Come to think of it I do recall an interesting adventure from Blueknob.
I,ll get to that one later.
In the meantime pray for hazardous road conditions.
This 70 degree dry pavement is depressing.
As an example, I drove up to Greek Peak for 3 days last Feb, and I encountered blowing snow exactly like you described on each of the days I was there.
I'm sure it must have been harrowing to you, but situations like you described are exactly why state DoT's recommend a winter emergency kit and appropriate car preparation for cars traveling in such areas. If you are prepared, you just slow down, put on the chains when it gets bad enough and motor on. If you aren't prepared, your heart is in your throat the whole way.
Should the worst happen, and you wind up in a ditch, depending on your level of preparation, you can either:
1) Use your cell phone and wait out the tow truck in complete comfort (ie, use the parkas, insulated overpants, blankets and thermos that you brought);
2) Walk to the nearest farm for help (you are not exactly in the arctic, you know);
3) Flag down someone and see if they are willing to let you attach the tow strap that you presumably brought for this purpose; or even
4) Winch yourself out if you are a real do-it-yourselfer.
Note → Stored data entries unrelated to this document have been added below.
Variable H : Type.
Variable hostDeleteCollection : string -> H -> H * Outcome unit.
Variable hostCreateCollection : string -> H -> H * Outcome string.
Variable hostCreateRule : CreateRule -> H -> H * Outcome string.
Variable hostToggleRule : string -> bool -> H -> H * Outcome unit.

Lemma call_calls {A : Type} (c : HostCall) (f : H -> H * Outcome A) (st : SyncState H) :
  calls (fst (call c f st)) = (calls st ++ [c])%list.
Proof. unfold call. now destruct (f (host st)). Qed.

(** What one turn of the rule loop does, case by case. *)
Lemma syncRule_cases (createdId : string) (r : Rule.t) (st : SyncState H) :
  let result := syncRule hostCreateRule hostToggleRule createdId r st in
  (complete r = false /\ result = (st, false))
  \/ (complete r = true
      /\ exists c rest,
           createRuleCall createdId r = Some c
           /\ calls (fst result) = (calls st ++ c :: rest)%list
           /\ (alwaysResolves (hostCreateRule
                                 (mkCreateRule createdId
                                    (strOr (Rule.name r) (nullish (Rule.section r) EmptyString))
                                    (queryOf r)
                                    match toSection r with
                                    | Returned section => section
                                    | Threw _ => JNull
                                    end)) ->
               (forall id, alwaysResolves (hostToggleRule id (Rule.active r))) ->
               snd result = true)).
Proof.
  cbv zeta. unfold syncRule, complete, createRuleCall.
  destruct (truthyStr (Rule.section r)) eqn:Hs; cbn [negb orb andb]; [|now left].
  destruct (truthyStr (Rule.name r)) eqn:Hn; cbn [negb]; [|now left].
  right. split; [reflexivity|].
  destruct (toSection_valid r Hs) as [section [-> Hv]]. rewrite Hv. cbn [negb].
  eexists. unfold call.
  destruct (hostCreateRule _ (host st)) as [h1 [ruleId|e]] eqn:Hc; cbn.
  - destruct (hostToggleRule ruleId (Rule.active r) h1) as [h2 [u|e]] eqn:Ht; cbn.
    + eexists. split; [reflexivity|]. split; [now rewrite <- app_assoc|]. reflexivity.
    + eexists. split; [reflexivity|]. split; [now rewrite <- app_assoc|].
      intros _ Htog. destruct (Htog ruleId h1) as [h' [a Ha]]. congruence.
  - exists []. split; [reflexivity|]. split; [reflexivity|].
    intros Hcr _. destruct (Hcr (host st)) as [h' [a Ha]]. congruence.
Qed.

Lemma syncRule_extends (createdId : string) (r : Rule.t) (st : SyncState H) :
  exists l, calls (fst (syncRule hostCreateRule hostToggleRule createdId r st))
            = (calls st ++ l)%list.
Proof.
  destruct (syncRule_cases createdId r st) as [[_ ->] | [_ [c [rest [_ [-> _]]]]]].
  - exists []. cbn. now rewrite app_nil_r.
  - eauto.
Qed.

Lemma syncRules_extends (createdId : string) (rules : list Rule.t) (st : SyncState H) (n : nat) :
  exists l, calls (fst (syncRules hostCreateRule hostToggleRule createdId rules st n))
            = (calls st ++ l)%list.
Proof.
  revert st n. induction rules as [|r rest IH]; intros st n; cbn.
  - exists []. now rewrite app_nil_r.
  - destruct (syncRule_extends createdId r st) as [l1 Hl1].
    destruct (syncRule hostCreateRule hostToggleRule createdId r st) as [st1 counted].
    cbn in Hl1. destruct (IH st1 (if counted then n + 1 else n)) as [l2 Hl2].
    exists (l1 ++ l2)%list. now rewrite Hl2, Hl1, app_assoc.
Qed.

(** Every complete rule reaches the host, wherever it stands in the
    list and whatever happened to the rules before it. *)
Lemma syncRules_attempts (createdId : string) (rules : list Rule.t) (st : SyncState H)
    (n : nat) (r : Rule.t) :
  In r rules ->
  complete r = true ->
  exists c, createRuleCall createdId r = Some c
            /\ In c (calls (fst (syncRules hostCreateRule hostToggleRule createdId rules st n))).
Proof.
  revert st n. induction rules as [|r0 rest IH]; intros st n Hin Hc; [contradiction|].
  cbn. destruct Hin as [-> | Hin].
  - destruct (syncRule_cases createdId r st) as [[Hf _] | [_ [c [l [Hcall [Hcalls _]]]]]];
      [congruence|].
    destruct (syncRule hostCreateRule hostToggleRule createdId r st) as [st1 counted].
    cbn in Hcalls.
    destruct (syncRules_extends createdId rest st1 (if counted then n + 1 else n)) as [l2 Hl2].
    exists c. split; [exact Hcall|]. rewrite Hl2, Hcalls.
    apply in_or_app; left. apply in_or_app; right. now left.
  - destruct (syncRule hostCreateRule hostToggleRule createdId r0 st) as [st1 counted].
    now apply IH.
Qed.

Lemma syncRules_count_le (createdId : string) (rules : list Rule.t) (st : SyncState H) (n : nat) :
  snd (syncRules hostCreateRule hostToggleRule createdId rules st n)
  <= n + List.length (filter complete rules).
Proof.
  revert st n. induction rules as [|r rest IH]; intros st n; cbn; [lia|].
  destruct (syncRule_cases createdId r st) as [[Hf Hr] | [Ht _]].
  - rewrite Hr, Hf. apply IH.
  - rewrite Ht. destruct (syncRule hostCreateRule hostToggleRule createdId r st) as [st1 [|]].
    + specialize (IH st1 (n + 1)). cbn [List.length]. lia.
    + specialize (IH st1 n). cbn [List.length]. lia.
Qed.

Lemma syncRules_count_eq (createdId : string) (rules : list Rule.t) (st : SyncState H) (n : nat) :
  (forall args, alwaysResolves (hostCreateRule args)) ->
  (forall id active, alwaysResolves (hostToggleRule id active)) ->
  snd (syncRules hostCreateRule hostToggleRule createdId rules st n)
  = n + List.length (filter complete rules).
Proof.
  intros Hcr Htg. revert st n. induction rules as [|r rest IH]; intros st n; cbn; [lia|].
  destruct (syncRule_cases createdId r st) as [[Hf Hr] | [Ht [c [l [_ [_ Hcount]]]]]].
  - rewrite Hr, Hf. apply IH.
  - rewrite Ht. specialize (Hcount (Hcr _) (fun id => Htg id _)).
    destruct (syncRule hostCreateRule hostToggleRule createdId r st) as [st1 counted].
    cbn in Hcount. subst counted. rewrite IH. cbn [List.length]. lia.
Qed.

End SyncProperties.

Lemma quiet_createRule_resolves (args : CreateRule) : alwaysResolves (QuietHost.createRule args).
Proof. intros h. exists h, "r1". reflexivity. Qed.

Lemma quiet_toggleRule_resolves (id : string) (active : bool) :
  alwaysResolves (QuietHost.toggleRule id active).
Proof. intros h. exists h, tt. reflexivity. Qed.

Lemma quiet_deleteCollection_resolves (id : string) :
  alwaysResolves (QuietHost.deleteCollection id).
Proof. intros h. exists h, tt. reflexivity. Qed.

Lemma quiet_createCollection_resolves (name : string) :
  alwaysResolves (QuietHost.createCollection name).
Proof. intros h. exists h, "c1". reflexivity. Qed.

(** The whole sync of one collection of five rules, the third without
    section, on a host that accepts every call: the toast reports four
    rules. *)
Example onSyncToSelected_reports_four :
  syncToasts (quietSync [Collection.mk "a" "Global Template" fiveRules])
  = [mkToast ("Synced 1 collection(s) with 4 rule(s) to " ++ quoted "Target") "success"].
Proof. vm_compute. reflexivity. Qed.

(** *** The sync, call by call *)

Section SyncRuns.

Variable H : Type.
Variable getCurrentProject : H -> H * Outcome (Result (option Workspace.t)).
Variable projectsApi : ProjectsApi.
Variable switchProject : string -> H -> H * Outcome unit.
Variable setCurrentProject : string -> H -> H * Outcome unit.
Variable hostGetCollections : H -> H * Outcome (list HostCollection.t).
Variable hostDeleteCollection : string -> H -> H * Outcome unit.
Variable hostCreateCollection : string -> H -> H * Outcome string.
Variable hostCreateRule : CreateRule -> H -> H * Outcome string.
Variable hostToggleRule : string -> bool -> H -> H * Outcome unit.

(** The notions of the log, taken for the host of this section:
    [replayed l h] is the host after the calls [l], [accepted kind l h]
    the number of calls of one kind it resolves among them,
    [inTurns step xs h parts] says that [parts] are the calls of the
    elements of [xs], one after the other from [h], and [turnOf] and
    [stepOf] describe the calls of one collection and of one rule. *)
Local Abbreviation replayed :=
  (replay getCurrentProject switchProject setCurrentProject hostGetCollections
          hostDeleteCollection hostCreateCollection hostCreateRule hostToggleRule).
Local Abbreviation accepted :=
  (acceptedCalls getCurrentProject switchProject setCurrentProject hostGetCollections
                 hostDeleteCollection hostCreateCollection hostCreateRule hostToggleRule).
Local Abbreviation inTurns :=
  (threaded getCurrentProject switchProject setCurrentProject hostGetCollections
            hostDeleteCollection hostCreateCollection hostCreateRule hostToggleRule).
Local Abbreviation turnOf :=
  (syncTurn getCurrentProject switchProject setCurrentProject hostGetCollections
            hostDeleteCollection hostCreateCollection hostCreateRule hostToggleRule).
Local Abbreviation stepOf := (ruleStep hostCreateRule).
Local Abbreviation syncedRules := (syncRules hostCreateRule hostToggleRule).
Local Abbreviation syncedCollection :=
  (syncCollection hostDeleteCollection hostCreateCollection hostCreateRule hostToggleRule).
Local Abbreviation syncedCollections :=
  (syncCollections hostDeleteCollection hostCreateCollection hostCreateRule hostToggleRule).
Local Abbreviation synced :=
  (onSyncToSelected getCurrentProject projectsApi switchProject setCurrentProject
                    hostGetCollections hostDeleteCollection hostCreateCollection
                    hostCreateRule hostToggleRule).

Lemma replay_app (l1 l2 : list HostCall) (h : H) :
  replayed (l1 ++ l2)%list h = replayed l2 (replayed l1 h).
Proof. apply fold_left_app. Qed.

Lemma acceptedCalls_app (kind : HostCall -> bool) (l1 l2 : list HostCall) (h : H) :
  accepted kind (l1 ++ l2)%list h = accepted kind l1 h + accepted kind l2 (replayed l1 h).
Proof.
  revert h. induction l1 as [|c l1 IH]; intros h; cbn; [reflexivity|].
  rewrite IH. apply Nat.add_assoc.
Qed.

Lemma acceptedCalls_none (kind : HostCall -> bool) (l : list HostCall) (h : H) :
  (forall c, In c l -> kind c = false) -> accepted kind l h = 0.
Proof.
  revert h. induction l as [|c l IH]; intros h Hk; cbn; [reflexivity|].
  rewrite (Hk c) by now left. cbn. apply IH. intros c' Hc'. apply Hk. now right.
Qed.

Lemma ruleCalls_no_creation (l : list HostCall) (h : H) :
  forallb isRuleCall l = true -> accepted isCreateCollection l h = 0.
Proof.
  intros Hl. apply acceptedCalls_none. intros c Hc.
  rewrite forallb_forall in Hl. specialize (Hl c Hc). now destruct c.
Qed.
Once you have spent a winter or two in real snow country, this sort of stuff just doesn't phase you anymore.
If you want to see some *REAL* life style adaptations required for snow country living, you should hear what the people that live in and around Little Cottonwood Canyon in SLC have been doing recently. They have had over 12 FEET of blowing, avalanching snow since Thanksgiving and have been forced to XC / snowshoe in to their homes, no electricity, wait for the avalanch control guys to blast the slopes above the road, etc.
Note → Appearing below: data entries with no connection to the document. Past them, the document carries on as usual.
(** * The bounded-depth same-site crawler of [utils.py]

    A shallow embedding of [SimpleWebsiteScraper] and [CustomCrawler]
    together with the part of Python's [urllib.parse] they call.

    Conventions.
    - A Python [str] is a Rocq [string]; a character is a code point below
      256.  On such strings [_checknetloc] never raises: NFKC normalisation
      of a code point below 256 introduces none of [/ ? # @ :].
    - A Python [int] is a [Z].
    - An exception is a value of [exn]; a computation that may raise returns
      a [result].  The loop of [scrape] runs in a state-and-exception monad
      whose state survives a raised exception, as Python's heap does.
    - [visited] is a [gset string], the deque a list used first-in
      first-out, and the result dictionary an association list kept in
      insertion order.
    - Calls to [logger] are left out of the model. *)

From Stdlib Require Import ZArith Ascii String List Bool Lia DecimalString.
From stdpp Require Import gmap strings list.

Local Open Scope Z_scope.

(** ** Exceptions and results *)

Inductive exn : Type :=
| ValueError (msg : string)
| KeyError (key : string)
| RuntimeError (msg : string)
| IOError (msg : string)
| OtherError (msg : string).


Definition is_ValueError (e : exn) : bool :=
  match e with ValueError _ => true | _ => false end.


Inductive result (A : Type) : Type :=
| Ok (a : A)
| Raise (e : exn).
Arguments Ok {A} a.
Arguments Raise {A} e.

Definition rbind {A B} (k : A -> result B) (r : result A) : result B :=
  match r with Ok a => k a | Raise e => Raise e end.

#[global] Instance result_ret : MRet result := fun A a => Ok a.
#[global] Instance result_bind : MBind result := fun A B k r => rbind k r.

(** ** Python string methods *)

Module Str.

Definition ch_eqb (a b : ascii) : bool := Ascii.eqb a b.
Arguments ch_eqb : simpl never.

(** [len(s)] *)
Definition len (s : string) : nat := String.length s.

(** [c in s] *)
Fixpoint contains (c : ascii) (s : string) : bool :=
  match s with
  | EmptyString => false
  | String a s' => ch_eqb a c || contains c s'
  end.

(** [s.find(c, start)]; [None] stands for [-1] *)
Fixpoint find_from (c : ascii) (start : nat) (s : string) : option nat :=
  match s with
  | EmptyString => None
  | String a s' =>
      match start with
      | O => if ch_eqb a c then Some O else option_map S (find_from c O s')
      | S k => option_map S (find_from c k s')
      end
  end.

(** [s.find(c)] *)
Definition find (c : ascii) (s : string) : option nat := find_from c O s.

(** [s.rfind(c)] *)
Fixpoint rfind (c : ascii) (s : string) : option nat :=
  match s with
  | EmptyString => None
  | String a s' =>
      match rfind c s' with
      | Some i => Some (S i)
      | None => if ch_eqb a c then Some O else None
      end
  end.

(** [s[:n]] *)
Fixpoint take (n : nat) (s : string) : string :=
  match n, s with
  | S k, String a s' => String a (take k s')
  | _, _ => EmptyString
  end.

(** [s[n:]] *)
Fixpoint drop (n : nat) (s : string) : string :=
  match n, s with
  | S k, String _ s' => drop k s'
  | _, _ => s
  end.

(** [s.startswith(pre)] *)
Fixpoint startswith (pre s : string) : bool :=
  match pre, s with
  | EmptyString, _ => true
  | String a pre', String b s' => ch_eqb a b && startswith pre' s'
  | String _ _, EmptyString => false
  end.

(** [s.endswith(c)] for a one-character suffix *)
Fixpoint endswith (c : ascii) (s : string) : bool :=
  match s with
  | EmptyString => false
  | String a EmptyString => ch_eqb a c
  | String _ s' => endswith c s'
  end.

(** [s.lstrip(chars)], the characters given as a predicate *)
Fixpoint lstrip (p : ascii -> bool) (s : string) : string :=
  match s with
  | EmptyString => EmptyString
  | String a s' => if p a then lstrip p s' else s
  end.

(** [s.rstrip(chars)] *)
Fixpoint rstrip (p : ascii -> bool) (s : string) : string :=
  match s with
  | EmptyString => EmptyString
  | String a s' =>
      match rstrip p s' with
      | EmptyString => if p a then EmptyString else String a EmptyString
      | r => String a r
      end
  end.

(** [s.strip(chars)] *)
Definition strip (p : ascii -> bool) (s : string) : string :=
  rstrip p (lstrip p s).

(** [s.replace(c, "")] *)
Fixpoint remove (c : ascii) (s : string) : string :=
  match s with
  | EmptyString => EmptyString
  | String a s' => if ch_eqb a c then remove c s' else String a (remove c s')
  end.

Definition is_upper (a : ascii) : bool :=
  (65 <=? nat_of_ascii a)%nat && (nat_of_ascii a <=? 90)%nat.
Definition is_lower (a : ascii) : bool :=
  (97 <=? nat_of_ascii a)%nat && (nat_of_ascii a <=? 122)%nat.
Definition is_digit (a : ascii) : bool :=
  (48 <=? nat_of_ascii a)%nat && (nat_of_ascii a <=? 57)%nat.
(** [c.isascii() and c.isalpha()] *)
Definition is_ascii_alpha (a : ascii) : bool := is_upper a || is_lower a.
Definition is_hex_digit (a : ascii) : bool :=
  is_digit a
  || ((65 <=? nat_of_ascii a)%nat && (nat_of_ascii a <=? 70)%nat)
  || ((97 <=? nat_of_ascii a)%nat && (nat_of_ascii a <=? 102)%nat).

Definition lower_char (a : ascii) : ascii :=
  if is_upper a then ascii_of_nat (nat_of_ascii a + 32) else a.

(** [s.lower()]; only ever applied to strings of scheme characters *)
Fixpoint lower (s : string) : string :=
  match s with
  | EmptyString => EmptyString
  | String a s' => String (lower_char a) (lower s')
  end.

(** [all(p(c) for c in s)] *)
Fixpoint all (p : ascii -> bool) (s : string) : bool :=
  match s with
  | EmptyString => true
  | String a s' => p a && all p s'
  end.

(** [s.partition(c)]: the part before the first [c], whether [c] was
    found, and the part after it *)
Fixpoint partition (c : ascii) (s : string) : string * bool * string :=
  match s with
  | EmptyString => (EmptyString, false, EmptyString)
  | String a s' =>
      if ch_eqb a c then (EmptyString, true, s')
      else let '(h, f, t) := partition c s' in (String a h, f, t)
  end.

(** [s.rpartition(c)]: split at the last [c]; when there is none the
    whole string is the third component *)
Fixpoint rpartition (c : ascii) (s : string) : string * bool * string :=
  match s with
  | EmptyString => (EmptyString, false, EmptyString)
  | String a s' =>
      let '(h, f, t) := rpartition c s' in
      if f then (String a h, true, t)
      else if ch_eqb a c then (EmptyString, true, s')
      else (EmptyString, false, String a t)
  end.

(** [s.split(c)] *)
Fixpoint split (c : ascii) (s : string) : list string :=
  match s with
  | EmptyString => [EmptyString]
  | String a s' =>
      if ch_eqb a c then EmptyString :: split c s'
      else match split c s' with
           | [] => [String a EmptyString]
           | h :: t => String a h :: t
           end
  end.

(** [sep.join(l)] *)
Fixpoint join (sep : string) (l : list string) : string :=
  match l with
  | [] => EmptyString
  | [x] => x
  | x :: l' => x +:+ sep +:+ join sep l'
  end.

(** [bool(s)]: a string is true when it is not empty *)
Definition nonempty (s : string) : bool :=
  match s with EmptyString => false | _ => true end.

(** [s in l] for a list of strings *)
Definition in_list (s : string) (l : list string) : bool :=
  existsb (String.eqb s) l.

End Str.

(** ** The functions of [urllib.parse] and [ipaddress] the scraper calls

    Transcribed from CPython 3.11 ([Lib/urllib/parse.py],
    [Lib/ipaddress.py]).  Of [ipaddress] only success or failure of the
    constructors is modelled, not the address computed. *)

Module Urllib.
Import Str.

Definition uses_relative : list string :=
  [""; "ftp"; "http"; "gopher"; "nntp"; "imap"; "wais"; "file"; "https";
   "shttp"; "mms"; "prospero"; "rtsp"; "rtspu"; "sftp"; "svn"; "svn+ssh";
   "ws"; "wss"].

Definition uses_netloc : list string :=
  [""; "ftp"; "http"; "gopher"; "nntp"; "telnet"; "imap"; "wais"; "file";
   "mms"; "https"; "shttp"; "snews"; "prospero"; "rtsp"; "rtspu"; "rsync";
   "svn"; "svn+ssh"; "sftp"; "nfs"; "git"; "git+ssh"; "ws"; "wss"].

Definition uses_params : list string :=
  [""; "ftp"; "hdl"; "prospero"; "http"; "imap"; "https"; "shttp"; "rtsp";
   "rtspu"; "sip"; "sips"; "mms"; "sftp"; "tel"].

(** [c in scheme_chars] *)
Definition scheme_char (a : ascii) : bool :=
  is_lower a || is_upper a || is_digit a
  || ch_eqb a "+" || ch_eqb a "-" || ch_eqb a ".".

(** [c in _WHATWG_C0_CONTROL_OR_SPACE] *)
Definition c0_control_or_space (a : ascii) : bool :=
  (nat_of_ascii a <=? 32)%nat.

(** The loop over [_UNSAFE_URL_BYTES_TO_REMOVE] *)
Definition remove_unsafe (s : string) : string :=
  remove "010" (remove "013" (remove "009" s)).

Record SplitResult : Type := mkSplit {
  s_scheme : string;
  s_netloc : string;
  s_path : string;
  s_query : string;
  s_fragment : string }.

Record ParseResult : Type := mkParse {
  scheme : string;
  netloc : string;
  path : string;
  params : string;
  query : string;
  fragment : string }.

(** *** [ipaddress] *)

(** [int(s, 10)] on a string of decimal digits *)
Definition decimal_value (s : string) : N :=
  fold_left (fun acc a => (10 * acc + (N_of_ascii a - 48))%N)
            (list_ascii_of_string s) 0%N.

(** [_BaseV4._parse_octet] does not raise *)
Definition parse_octet_ok (octet_str : string) : bool :=
  nonempty octet_str
  && all is_digit octet_str
  && (len octet_str <=? 3)%nat
  && negb (negb (String.eqb octet_str "0") && startswith "0" octet_str)
  && (decimal_value octet_str <=? 255)%N.

(** [IPv4Address(address)] does not raise *)
Definition IPv4Address_ok (address : string) : bool :=
  negb (contains "/" address)
  && nonempty address
  && (let octets := split "." address in
      (length octets =? 4)%nat && forallb parse_octet_ok octets).

(** [_BaseV6._parse_hextet] does not raise ([int("", 16)] does) *)
Definition parse_hextet_ok (hextet_str : string) : bool :=
  all is_hex_digit hextet_str
  && (len hextet_str <=? 4)%nat
  && nonempty hextet_str.

(** The indices [i] in [range(1, len(parts) - 1)] with [parts[i]] empty *)
Definition inner_empty_indices (parts : list string) : list nat :=
  filter (fun i => negb (nonempty (nth i parts "x")))
         (seq 1 (length parts - 2)).

(** [_BaseV6._ip_int_from_string] does not raise *)
Definition ip6_int_from_string_ok (ip_str : string) : bool :=
  nonempty ip_str
  && (let parts := split ":" ip_str in
      (3 <=? length parts)%nat
      && (let parts' :=
            if contains "." (List.last parts "")
            then if IPv4Address_ok (List.last parts "")
                 then Some (removelast parts ++ ["0"; "0"])
                 else None
            else Some parts in
          match parts' with
          | None => false
          | Some parts =>
              let n := length parts in
              (n <=? 9)%nat
              && match inner_empty_indices parts with
                 | _ :: _ :: _ => false
                 | [skip_index] =>
                     let first_empty := negb (nonempty (nth 0 parts "x")) in
                     let last_empty := negb (nonempty (List.last parts "x")) in
                     let parts_hi :=
                       if first_empty then (skip_index - 1)%nat else skip_index in
                     let parts_lo :=
                       if last_empty then (n - skip_index - 1 - 1)%nat
                       else (n - skip_index - 1)%nat in
                     negb (first_empty && negb (parts_hi =? 0)%nat)
                     && negb (last_empty && negb (parts_lo =? 0)%nat)
                     && (parts_hi + parts_lo <=? 7)%nat
                     && forallb parse_hextet_ok (firstn parts_hi parts)
                     && forallb parse_hextet_ok (skipn (n - parts_lo) parts)
                 | [] =>
                     (n =? 8)%nat
                     && nonempty (nth 0 parts "")
                     && nonempty (List.last parts "")
                     && forallb parse_hextet_ok parts
                 end
          end)).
Now, if we could just have them send some of that stuff this way...
Tom / PM
Als, how much do they cost, how do you put them on and where do you get them?
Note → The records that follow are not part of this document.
(** X13 with 100 bytes of tone buffered across a restart. *)
Lemma restart_replays_100_bytes :
  let w := webos_world 100 stereo16 [] [] in
  let dst := repeat zero_byte 64 in
  exists w1 w2 w3,
    WebOS.stop w = Val tt w1 /\
    WebOS.start good_platform w1 = Val tt w2 /\
    WebOS.audioCallback the_player callback_stream 64 (hand_over dst w2) = Val tt w3 /\
    device_buffer w3 = repeat tone 64 /\
    WebOS.buffer_fill_ (self w3) = 36.
Proof.
  intros w dst.
  destruct (restart_replays_buffered_audio (C := queue_collaborators) good_platform w dst)
    as (w1 & w2 & w3 & H1 & H2 & _ & H3 & Hd & Hf).
  - cbn. lia.
  - cbn. discriminate.
  - vm_compute. split; discriminate.
  - vm_compute. discriminate.
  - exists w1, w2, w3. split; [exact H1 |]. split; [exact H2 |]. split; [exact H3 |].
    split; [rewrite Hd | rewrite Hf]; vm_compute; reflexivity.
Defined.

(** X14 with 4-byte frames and a 10-byte destination: two frames are
    written and the last two bytes stay. *)
Lemma sdl2_callback_10_bytes :
  let v := sdl2_world stereo16 (repeat tone 64) (repeat zero_byte 10) false in
  exists v',
    Sdl2.audioCallback callback_stream 10 v = Val tt v' /\
    device_buffer v' = repeat tone 8 ++ repeat zero_byte 2.
Proof.
  intros v.
  destruct (sdl2_callback_leaves_partial_frame_untouched (C := queue_collaborators) v 10
              queue_contracts)
    as (v' & Hrun & _).
  - unfold callback_defined, callback_latency_ms. vm_compute.
    repeat split; try reflexivity; discriminate.
  - unfold INT_MAX. lia.
  - reflexivity.
  - exists v'. vm_compute in Hrun. destruct Hrun as [Hrun | [e Hrun]]; [| discriminate].
    injection Hrun as <-. split; reflexivity.
Defined.

(** X15 on a device that grants 512-frame callbacks to a 48 kHz stream:
    10 whole milliseconds of callback plus 30 ms. *)
Lemma sdl2_latency_with_512_frames :
  let v := queue_world Sdl2.constructed stereo16 (repeat tone 64) false in
  exists v1 v2 real,
    Sdl2.start small_buffer_platform v = Val tt v1 /\
    Sdl2.audio_callback the_player callback_stream 8 (hand_over (repeat zero_byte 8) v1)
    = Val tt v2 /\
    In (EvGetChunk 40000 2 real) (new_events v1 v2).
Proof.
  intros v.
  destruct (sdl2_latency_follows_granted_spec (C := queue_collaborators)
              small_buffer_platform v (repeat zero_byte 8) 10 queue_contracts)
    as (v1 & v2 & real & H1 & H2 & Hev).
  - cbn. lia.
  - reflexivity.
  - cbn. discriminate.
  - reflexivity.
  - vm_compute. reflexivity.
  - lia.
  - vm_compute. discriminate.
  - vm_compute. discriminate.
  - exists v1, v2, real. split; [exact H1 |]. split; [| exact Hev].
    destruct H2 as [H2 | [e H2]]; [exact H2 |].
    vm_compute in H1. injection H1 as <-. vm_compute in H2. discriminate.
Defined.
You are almost certainly thinking of studded snow tires, not chains. Studs are most valuable on ice, but since they are permanently installed (at least for the entire winter), they tend to wear the road surface much faster than normal tires. I haven't looked recently, but I would doubt if studs are legal in any but the most northern states.
OTOH, chains are only put on when needed, and only for relatively short trips on roads that are completely snow covered. As far as I know, chains are legal everywhere as long as the road is completely snow covered. In fact, in many snowy areas out west, the local police often make the use of chains (or 4wd) mandatory for use of particular roads.
The most (in)famous example of this is when out-of-towners drive from LA to Mammoth on 395 in a rental car. In bad weather, as you approach Mammoth, chains will often be required, but, of course, there will be none in the rental car. So, free enterprise comes to the rescue and guys in trucks are standing by to sell you them for outlandish prices. They will even mount them for you for even more outlandish prices.
Chains are astonishingly effective, especially when put on all 4 wheels of a 4wd vehicle with lockable hubs and center differential.
> Also, how much do they cost, how do you
> put them on and where do you get them?
I haven't bought any in ages, so I don't know their current price, but I would guess they would run $40 - $100 these days, depending on quality and if there happens to be a major snow storm in progress (grin).
The usual way to put them on is to drape them over the top of a wheel. You then connect the two ends temporarily by two springs (one on the inboard and one on the outboard side of the wheel). You then move the car forward a couple of feet, and now you can connect the two ends securely with what amounts to another link of chain.
As you can guess, doing by crawling around under your car on the snow gets kinda old, especially since the only time you ever need to do it is when the weather is wretched. When I lived up north, what I used to do was keep a big pro-model hydraulic jack in the car (the type with the long handle that you pump up and down to raise the car). With this, I could jack up one entire side of the car in 30 seconds, and put chains on the front and rear on that side in another couple of minutes. Since the tires were completely off the ground, you can immediately go to full tension on the chains - no necessity to inch the car forward.
Since the above technique is excessive for someone not in real snow country, what I do now that I live down in the DC area is simply keep the chains in my car for my trips up north. If I get stuck, the first thing I do is lay the chains in front or in back of the wheels and attempt to drive or at least rock the car onto them. If I don't want to put them on, I'll just use them as traction mats to get un-stuck (ie, like sprinkling sand or gravel under the wheels). OTOH, if I do want to install them, I'll drive or rock onto them and pull them up from the bottom over the wheel, and do a re-tension, if necessary.
Hope this description helped.
Tom / PM
[This message has been edited by PhysicsMan (edited 12-11-2001).]